**Entries provided:**
(** * Synthetic stroke data pipeline (Acorn_Archimedes_Stroke_Synth.py)

    A shallow embedding of the script's data preparation steps: SMOTE
    oversampling ([make_synthetic_data_smote]), repair of the raw synthetic
    rows ([make_one_hot], integer rounding, binary clip-and-round), the
    nearest-real-neighbour quality filter, the per-class rebalancing sample
    and the standardisation that precedes model fitting.

    Floating point cells are modelled by exact rationals [Q]; every
    operation of the script that produces a new cell value returns its
    canonical representative, so that equal numbers are equal terms.
    NaN, infinities and the limits of memory are outside the model. *)

From Stdlib Require Import QArith Qround Qabs Lqa Permutation Sorted.
From stdpp Require Import gmap strings list fin_maps.

Open Scope Q_scope.
Open Scope Z_scope.
Open Scope nat_scope.

(** ** Python exceptions and the error monad *)

Inductive exn : Type :=
| ValueError
| KeyError
| IndexError.

Inductive result (A : Type) : Type :=
| Ok (a : A)
| Raise (e : exn).
Arguments Ok {A} a.
Arguments Raise {A} e.

#[global] Instance result_ret : MRet result := fun A a => Ok a.
#[global] Instance result_bind : MBind result :=
  fun A B f m => match m with Ok a => f a | Raise e => Raise e end.

Definition is_Ok {A} (r : result A) : Prop := ∃ a, r = Ok a.

Fixpoint mapM_result {A B} (f : A → result B) (l : list A) : result (list B) :=
  match l with
  | [] => Ok []
  | a :: l' => b ← f a; bs ← mapM_result f l'; Ok (b :: bs)
  end.

Fixpoint foldM_result {A S} (f : S → A → result S) (s : S) (l : list A) : result S :=
  match l with
  | [] => Ok s
  | a :: l' => s' ← f s a; foldM_result f s' l'
  end.

(** ** Cell arithmetic *)

(** Product of two cells, as the exact value in lowest terms. *)
Definition fmul (a b : Q) : Q := Qred (a * b).

(** [numpy.round(x, 0)]: nearest integer, halves to the even neighbour. *)
Definition round0 (q : Q) : Q :=
  let f := Qfloor q in
  match (q - inject_Z f ?= 1 # 2)%Q with
  | Lt => inject_Z f
  | Gt => inject_Z (f + 1)
  | Eq => if Z.even f then inject_Z f else inject_Z (f + 1)
  end.

(** [numpy.clip(x, 0, 1)]. *)
Definition clip01 (q : Q) : Q :=
  match (q ?= 0)%Q with
  | Lt => 0%Q
  | _ => match (q ?= 1)%Q with Gt => 1%Q | _ => q end
  end.

(** ** make_one_hot *)

(** [numpy.argmax]: position of the first occurrence of the maximum. *)
Fixpoint argmax_from (best : Q) (besti i : nat) (l : list Q) : nat :=
  match l with
  | [] => besti
  | v :: l' =>
      match (best ?= v)%Q with
      | Lt => argmax_from v i (S i) l'
      | _ => argmax_from best besti (S i) l'
      end
  end.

**Brief:** Retype, exactly and in full, the lines above from the one containing "From stdpp Require" through the one containing "(** ** Cell arithmetic *)".

**Response to this exercise:**
From stdpp Require Import gmap strings list fin_maps.

Open Scope Q_scope.
Open Scope Z_scope.
Open Scope nat_scope.

(** ** Python exceptions and the error monad *)

Inductive exn : Type :=
| ValueError
| KeyError
| IndexError.

Inductive result (A : Type) : Type :=
| Ok (a : A)
| Raise (e : exn).
Arguments Ok {A} a.
Arguments Raise {A} e.

#[global] Instance result_ret : MRet result := fun A a => Ok a.
#[global] Instance result_bind : MBind result :=
  fun A B f m => match m with Ok a => f a | Raise e => Raise e end.

Definition is_Ok {A} (r : result A) : Prop := ∃ a, r = Ok a.

Fixpoint mapM_result {A B} (f : A → result B) (l : list A) : result (list B) :=
  match l with
  | [] => Ok []
  | a :: l' => b ← f a; bs ← mapM_result f l'; Ok (b :: bs)
  end.

Fixpoint foldM_result {A S} (f : S → A → result S) (s : S) (l : list A) : result S :=
  match l with
  | [] => Ok s
  | a :: l' => s' ← f s a; foldM_result f s' l'
  end.

(** ** Cell arithmetic *)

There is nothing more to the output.